** Opening Supplied material block **
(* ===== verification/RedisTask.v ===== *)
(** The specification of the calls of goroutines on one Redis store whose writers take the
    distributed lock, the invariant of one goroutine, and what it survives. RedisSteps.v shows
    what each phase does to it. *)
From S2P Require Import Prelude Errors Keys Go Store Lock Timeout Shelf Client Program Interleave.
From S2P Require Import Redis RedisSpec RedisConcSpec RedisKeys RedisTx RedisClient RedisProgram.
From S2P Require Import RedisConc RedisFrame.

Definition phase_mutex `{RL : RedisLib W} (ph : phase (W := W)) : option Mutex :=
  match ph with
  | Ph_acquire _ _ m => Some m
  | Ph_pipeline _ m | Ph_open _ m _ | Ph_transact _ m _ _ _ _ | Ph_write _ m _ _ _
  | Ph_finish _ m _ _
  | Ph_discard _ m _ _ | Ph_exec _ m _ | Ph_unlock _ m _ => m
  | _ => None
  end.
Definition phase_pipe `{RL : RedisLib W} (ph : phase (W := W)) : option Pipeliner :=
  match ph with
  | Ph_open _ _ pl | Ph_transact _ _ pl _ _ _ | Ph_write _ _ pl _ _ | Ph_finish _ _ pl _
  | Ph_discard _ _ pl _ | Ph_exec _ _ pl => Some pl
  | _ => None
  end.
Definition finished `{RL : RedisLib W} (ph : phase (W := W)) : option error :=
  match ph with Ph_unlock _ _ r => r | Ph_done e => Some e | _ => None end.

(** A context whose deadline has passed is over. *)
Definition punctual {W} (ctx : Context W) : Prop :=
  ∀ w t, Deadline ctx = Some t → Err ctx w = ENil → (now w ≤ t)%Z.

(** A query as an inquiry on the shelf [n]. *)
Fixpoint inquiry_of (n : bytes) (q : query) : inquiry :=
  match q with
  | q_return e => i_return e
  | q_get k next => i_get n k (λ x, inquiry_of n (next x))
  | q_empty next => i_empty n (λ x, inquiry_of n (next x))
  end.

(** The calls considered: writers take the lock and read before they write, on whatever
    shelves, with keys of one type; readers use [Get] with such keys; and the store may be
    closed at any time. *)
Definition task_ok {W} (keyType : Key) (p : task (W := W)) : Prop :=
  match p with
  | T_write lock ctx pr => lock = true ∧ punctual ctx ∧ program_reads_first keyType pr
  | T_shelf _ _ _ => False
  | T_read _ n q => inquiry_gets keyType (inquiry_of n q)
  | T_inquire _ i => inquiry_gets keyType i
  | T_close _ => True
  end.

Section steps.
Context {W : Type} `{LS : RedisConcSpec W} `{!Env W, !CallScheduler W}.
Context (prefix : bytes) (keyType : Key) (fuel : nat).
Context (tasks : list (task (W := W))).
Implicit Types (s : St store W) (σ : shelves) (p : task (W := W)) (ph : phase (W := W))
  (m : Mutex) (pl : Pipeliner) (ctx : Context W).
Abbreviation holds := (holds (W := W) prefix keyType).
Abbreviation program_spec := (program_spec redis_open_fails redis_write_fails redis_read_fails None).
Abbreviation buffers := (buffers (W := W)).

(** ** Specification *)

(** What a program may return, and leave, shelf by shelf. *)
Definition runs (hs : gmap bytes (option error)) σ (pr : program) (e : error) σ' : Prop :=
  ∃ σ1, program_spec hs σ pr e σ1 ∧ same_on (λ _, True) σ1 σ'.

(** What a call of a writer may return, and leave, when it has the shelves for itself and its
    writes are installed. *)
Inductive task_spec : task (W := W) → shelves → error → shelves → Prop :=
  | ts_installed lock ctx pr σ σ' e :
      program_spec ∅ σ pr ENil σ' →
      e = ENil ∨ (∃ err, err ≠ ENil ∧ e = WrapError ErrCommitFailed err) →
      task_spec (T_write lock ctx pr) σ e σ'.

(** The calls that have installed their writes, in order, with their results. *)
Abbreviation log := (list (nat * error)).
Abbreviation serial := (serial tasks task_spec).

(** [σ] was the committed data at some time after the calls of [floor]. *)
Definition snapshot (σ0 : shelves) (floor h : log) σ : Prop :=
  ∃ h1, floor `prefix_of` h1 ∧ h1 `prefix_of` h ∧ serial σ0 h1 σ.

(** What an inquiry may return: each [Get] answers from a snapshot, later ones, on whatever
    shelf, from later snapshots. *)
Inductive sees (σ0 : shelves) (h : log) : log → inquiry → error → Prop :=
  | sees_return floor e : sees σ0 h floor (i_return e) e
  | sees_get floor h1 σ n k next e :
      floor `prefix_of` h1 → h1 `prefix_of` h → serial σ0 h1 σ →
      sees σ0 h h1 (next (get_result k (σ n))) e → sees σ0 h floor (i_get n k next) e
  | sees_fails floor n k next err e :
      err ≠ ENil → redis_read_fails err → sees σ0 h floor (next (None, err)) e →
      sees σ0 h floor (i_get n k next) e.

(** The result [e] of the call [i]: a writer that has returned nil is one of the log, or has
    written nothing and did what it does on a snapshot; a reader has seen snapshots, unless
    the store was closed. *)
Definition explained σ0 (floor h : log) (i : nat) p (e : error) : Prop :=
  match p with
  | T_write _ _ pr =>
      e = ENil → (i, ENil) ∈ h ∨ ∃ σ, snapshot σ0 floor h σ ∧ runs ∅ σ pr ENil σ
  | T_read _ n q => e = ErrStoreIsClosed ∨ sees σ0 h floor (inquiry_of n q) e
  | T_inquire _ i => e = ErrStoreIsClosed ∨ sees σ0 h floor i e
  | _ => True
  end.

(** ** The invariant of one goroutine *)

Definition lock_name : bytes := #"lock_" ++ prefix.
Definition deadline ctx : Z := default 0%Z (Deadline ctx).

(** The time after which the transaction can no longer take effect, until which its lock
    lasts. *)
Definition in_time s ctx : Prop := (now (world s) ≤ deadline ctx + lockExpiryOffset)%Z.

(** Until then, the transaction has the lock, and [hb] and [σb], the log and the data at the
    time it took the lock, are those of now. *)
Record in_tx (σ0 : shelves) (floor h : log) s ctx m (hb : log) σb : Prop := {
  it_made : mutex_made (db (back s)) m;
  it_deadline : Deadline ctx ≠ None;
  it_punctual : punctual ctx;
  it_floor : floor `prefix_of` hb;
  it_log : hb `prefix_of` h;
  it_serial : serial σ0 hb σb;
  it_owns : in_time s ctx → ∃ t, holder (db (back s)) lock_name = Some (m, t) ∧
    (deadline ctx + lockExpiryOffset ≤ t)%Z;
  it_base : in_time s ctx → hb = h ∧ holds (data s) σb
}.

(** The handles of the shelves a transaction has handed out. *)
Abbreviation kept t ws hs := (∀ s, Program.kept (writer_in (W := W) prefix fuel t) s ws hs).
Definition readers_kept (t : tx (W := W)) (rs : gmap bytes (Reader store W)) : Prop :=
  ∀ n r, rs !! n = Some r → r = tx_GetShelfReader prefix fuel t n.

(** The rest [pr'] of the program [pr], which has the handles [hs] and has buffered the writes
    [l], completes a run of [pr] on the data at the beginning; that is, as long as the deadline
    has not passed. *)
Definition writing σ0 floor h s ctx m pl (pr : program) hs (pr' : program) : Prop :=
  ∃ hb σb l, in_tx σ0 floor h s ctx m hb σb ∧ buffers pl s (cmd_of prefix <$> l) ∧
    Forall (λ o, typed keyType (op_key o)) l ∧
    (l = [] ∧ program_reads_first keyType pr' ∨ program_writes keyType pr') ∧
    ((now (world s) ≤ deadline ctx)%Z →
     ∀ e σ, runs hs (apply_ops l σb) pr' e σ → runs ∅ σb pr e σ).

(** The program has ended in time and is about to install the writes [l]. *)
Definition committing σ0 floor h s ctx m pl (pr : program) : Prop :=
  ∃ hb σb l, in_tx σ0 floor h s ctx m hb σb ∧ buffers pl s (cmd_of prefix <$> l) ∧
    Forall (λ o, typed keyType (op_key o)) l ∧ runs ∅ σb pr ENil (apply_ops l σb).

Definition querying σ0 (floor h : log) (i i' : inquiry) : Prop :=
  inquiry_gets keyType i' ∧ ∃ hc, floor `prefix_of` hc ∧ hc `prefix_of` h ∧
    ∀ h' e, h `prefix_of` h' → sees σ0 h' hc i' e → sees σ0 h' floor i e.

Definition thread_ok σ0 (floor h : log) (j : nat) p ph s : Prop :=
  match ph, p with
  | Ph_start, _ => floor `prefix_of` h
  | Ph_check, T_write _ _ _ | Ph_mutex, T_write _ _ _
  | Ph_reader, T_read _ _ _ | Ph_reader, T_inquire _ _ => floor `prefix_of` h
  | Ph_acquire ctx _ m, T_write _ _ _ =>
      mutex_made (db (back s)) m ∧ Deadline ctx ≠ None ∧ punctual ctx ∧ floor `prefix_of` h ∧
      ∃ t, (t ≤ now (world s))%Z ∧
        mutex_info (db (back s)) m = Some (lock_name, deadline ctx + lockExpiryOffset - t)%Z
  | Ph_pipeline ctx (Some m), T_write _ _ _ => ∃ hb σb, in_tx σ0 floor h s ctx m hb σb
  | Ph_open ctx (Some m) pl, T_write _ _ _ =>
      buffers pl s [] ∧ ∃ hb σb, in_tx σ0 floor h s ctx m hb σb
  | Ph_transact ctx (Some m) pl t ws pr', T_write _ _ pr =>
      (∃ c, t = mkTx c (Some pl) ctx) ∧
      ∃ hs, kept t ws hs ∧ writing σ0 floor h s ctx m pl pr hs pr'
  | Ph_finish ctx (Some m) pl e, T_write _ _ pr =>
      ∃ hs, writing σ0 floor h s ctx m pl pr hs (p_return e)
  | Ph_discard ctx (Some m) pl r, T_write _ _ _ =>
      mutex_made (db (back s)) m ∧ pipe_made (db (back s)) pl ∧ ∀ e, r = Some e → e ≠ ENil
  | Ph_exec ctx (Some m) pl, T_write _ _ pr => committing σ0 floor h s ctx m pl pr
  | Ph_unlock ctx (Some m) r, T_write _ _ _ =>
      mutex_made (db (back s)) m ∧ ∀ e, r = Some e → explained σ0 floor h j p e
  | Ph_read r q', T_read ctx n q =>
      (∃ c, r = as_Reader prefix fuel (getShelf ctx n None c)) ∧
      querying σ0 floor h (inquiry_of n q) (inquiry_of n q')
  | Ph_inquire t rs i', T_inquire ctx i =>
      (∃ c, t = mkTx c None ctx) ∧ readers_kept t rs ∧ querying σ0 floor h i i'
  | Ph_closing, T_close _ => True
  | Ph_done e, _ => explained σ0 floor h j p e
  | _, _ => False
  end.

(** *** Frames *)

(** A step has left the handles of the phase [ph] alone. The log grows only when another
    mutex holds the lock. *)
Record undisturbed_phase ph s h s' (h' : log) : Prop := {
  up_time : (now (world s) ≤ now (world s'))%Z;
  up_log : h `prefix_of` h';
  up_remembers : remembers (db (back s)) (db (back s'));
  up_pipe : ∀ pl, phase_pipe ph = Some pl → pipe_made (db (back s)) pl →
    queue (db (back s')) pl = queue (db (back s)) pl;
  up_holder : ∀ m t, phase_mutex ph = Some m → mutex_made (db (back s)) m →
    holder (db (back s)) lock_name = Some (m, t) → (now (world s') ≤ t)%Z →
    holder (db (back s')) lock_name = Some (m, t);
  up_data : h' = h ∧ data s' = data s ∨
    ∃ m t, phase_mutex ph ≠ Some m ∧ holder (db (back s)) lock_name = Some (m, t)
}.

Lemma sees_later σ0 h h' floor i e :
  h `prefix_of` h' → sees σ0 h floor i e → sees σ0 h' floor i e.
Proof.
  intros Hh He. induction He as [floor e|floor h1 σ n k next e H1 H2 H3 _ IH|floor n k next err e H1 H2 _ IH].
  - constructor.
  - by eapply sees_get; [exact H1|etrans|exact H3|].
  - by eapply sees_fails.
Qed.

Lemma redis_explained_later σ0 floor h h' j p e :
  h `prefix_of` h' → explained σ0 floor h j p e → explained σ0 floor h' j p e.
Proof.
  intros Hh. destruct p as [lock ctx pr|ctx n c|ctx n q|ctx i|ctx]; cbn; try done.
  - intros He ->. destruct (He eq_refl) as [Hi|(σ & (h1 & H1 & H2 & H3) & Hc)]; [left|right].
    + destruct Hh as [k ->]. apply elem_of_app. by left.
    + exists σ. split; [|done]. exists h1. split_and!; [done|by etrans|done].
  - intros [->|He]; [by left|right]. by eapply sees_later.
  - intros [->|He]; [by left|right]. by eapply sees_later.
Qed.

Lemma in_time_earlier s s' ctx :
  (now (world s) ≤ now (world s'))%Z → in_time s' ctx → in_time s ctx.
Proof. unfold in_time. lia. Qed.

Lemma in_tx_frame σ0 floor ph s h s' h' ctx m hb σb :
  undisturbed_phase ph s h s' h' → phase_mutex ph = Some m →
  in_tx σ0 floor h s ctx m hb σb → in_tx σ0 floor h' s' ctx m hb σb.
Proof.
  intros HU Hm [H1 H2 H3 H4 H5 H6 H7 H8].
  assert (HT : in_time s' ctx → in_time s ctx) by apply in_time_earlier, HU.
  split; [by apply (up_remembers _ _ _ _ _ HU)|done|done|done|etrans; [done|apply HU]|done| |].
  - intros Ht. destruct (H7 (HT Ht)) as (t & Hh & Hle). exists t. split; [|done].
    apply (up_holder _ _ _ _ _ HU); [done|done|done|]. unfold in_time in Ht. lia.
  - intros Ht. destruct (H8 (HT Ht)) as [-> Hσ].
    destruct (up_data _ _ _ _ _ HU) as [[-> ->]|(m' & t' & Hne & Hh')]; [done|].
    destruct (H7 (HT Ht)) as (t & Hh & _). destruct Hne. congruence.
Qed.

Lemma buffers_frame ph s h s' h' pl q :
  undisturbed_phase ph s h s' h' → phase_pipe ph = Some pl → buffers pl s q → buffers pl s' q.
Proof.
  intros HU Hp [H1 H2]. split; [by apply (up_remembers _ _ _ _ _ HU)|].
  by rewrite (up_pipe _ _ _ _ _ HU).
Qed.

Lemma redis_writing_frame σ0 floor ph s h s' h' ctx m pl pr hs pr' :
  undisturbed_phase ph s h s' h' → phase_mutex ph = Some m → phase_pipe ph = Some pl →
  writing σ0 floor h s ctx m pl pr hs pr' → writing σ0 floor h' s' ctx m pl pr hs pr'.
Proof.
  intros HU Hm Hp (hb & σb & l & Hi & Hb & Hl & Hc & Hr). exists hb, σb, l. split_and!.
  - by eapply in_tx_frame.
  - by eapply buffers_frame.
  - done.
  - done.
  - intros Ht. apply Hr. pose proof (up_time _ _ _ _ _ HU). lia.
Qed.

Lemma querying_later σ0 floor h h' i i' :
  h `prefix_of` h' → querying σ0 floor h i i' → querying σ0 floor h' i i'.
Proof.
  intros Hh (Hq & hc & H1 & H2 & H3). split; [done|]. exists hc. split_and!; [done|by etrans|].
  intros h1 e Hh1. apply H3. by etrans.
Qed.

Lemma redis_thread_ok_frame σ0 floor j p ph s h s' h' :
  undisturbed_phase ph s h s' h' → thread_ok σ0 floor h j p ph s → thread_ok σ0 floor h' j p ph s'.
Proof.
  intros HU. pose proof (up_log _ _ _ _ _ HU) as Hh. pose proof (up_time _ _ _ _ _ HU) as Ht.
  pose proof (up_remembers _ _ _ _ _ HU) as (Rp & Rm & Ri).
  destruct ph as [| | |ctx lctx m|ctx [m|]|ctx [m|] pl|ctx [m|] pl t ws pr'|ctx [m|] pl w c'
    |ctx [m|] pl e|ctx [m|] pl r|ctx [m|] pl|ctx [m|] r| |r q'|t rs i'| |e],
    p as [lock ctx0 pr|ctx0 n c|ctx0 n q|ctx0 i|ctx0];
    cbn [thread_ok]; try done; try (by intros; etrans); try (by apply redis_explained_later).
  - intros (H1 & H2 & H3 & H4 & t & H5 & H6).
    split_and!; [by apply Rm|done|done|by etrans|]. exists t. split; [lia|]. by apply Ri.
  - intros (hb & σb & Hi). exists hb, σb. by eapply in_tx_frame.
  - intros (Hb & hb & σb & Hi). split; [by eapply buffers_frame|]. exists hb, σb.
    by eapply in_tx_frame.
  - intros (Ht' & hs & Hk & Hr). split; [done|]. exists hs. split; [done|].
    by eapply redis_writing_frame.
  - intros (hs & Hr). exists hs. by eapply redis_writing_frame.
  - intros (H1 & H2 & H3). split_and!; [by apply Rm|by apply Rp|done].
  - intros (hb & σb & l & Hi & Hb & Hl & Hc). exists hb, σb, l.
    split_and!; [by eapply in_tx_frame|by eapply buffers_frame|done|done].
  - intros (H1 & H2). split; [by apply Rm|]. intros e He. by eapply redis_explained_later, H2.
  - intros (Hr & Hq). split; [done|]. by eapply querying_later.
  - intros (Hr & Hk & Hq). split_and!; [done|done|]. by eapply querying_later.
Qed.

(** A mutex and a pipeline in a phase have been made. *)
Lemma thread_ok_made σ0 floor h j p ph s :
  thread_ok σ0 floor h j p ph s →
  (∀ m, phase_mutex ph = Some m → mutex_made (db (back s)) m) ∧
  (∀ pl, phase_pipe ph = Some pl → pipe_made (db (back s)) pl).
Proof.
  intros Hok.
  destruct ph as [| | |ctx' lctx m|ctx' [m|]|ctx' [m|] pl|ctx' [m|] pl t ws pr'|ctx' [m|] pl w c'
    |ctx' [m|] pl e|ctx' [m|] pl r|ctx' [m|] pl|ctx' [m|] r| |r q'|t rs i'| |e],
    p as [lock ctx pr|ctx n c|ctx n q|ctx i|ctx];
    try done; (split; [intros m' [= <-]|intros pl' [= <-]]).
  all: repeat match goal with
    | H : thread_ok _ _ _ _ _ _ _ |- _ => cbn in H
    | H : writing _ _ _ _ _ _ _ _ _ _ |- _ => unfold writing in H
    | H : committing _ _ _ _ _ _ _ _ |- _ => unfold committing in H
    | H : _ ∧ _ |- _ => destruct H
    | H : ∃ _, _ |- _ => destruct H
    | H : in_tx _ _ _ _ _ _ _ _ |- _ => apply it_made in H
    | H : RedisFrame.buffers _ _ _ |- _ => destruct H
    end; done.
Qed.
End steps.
** Closing Supplied material block **
* **Instructions for the task**:
In the listing above, locate the line with "destruct ph as [| | |ctx'" and the line with "all: repeat match goal with", then extract exactly those lines and every line between them, and nothing more.

* **Written response**:
  destruct ph as [| | |ctx' lctx m|ctx' [m|]|ctx' [m|] pl|ctx' [m|] pl t ws pr'|ctx' [m|] pl w c'
    |ctx' [m|] pl e|ctx' [m|] pl r|ctx' [m|] pl|ctx' [m|] r| |r q'|t rs i'| |e],
    p as [lock ctx pr|ctx n c|ctx n q|ctx i|ctx];
    try done; (split; [intros m' [= <-]|intros pl' [= <-]]).
  all: repeat match goal with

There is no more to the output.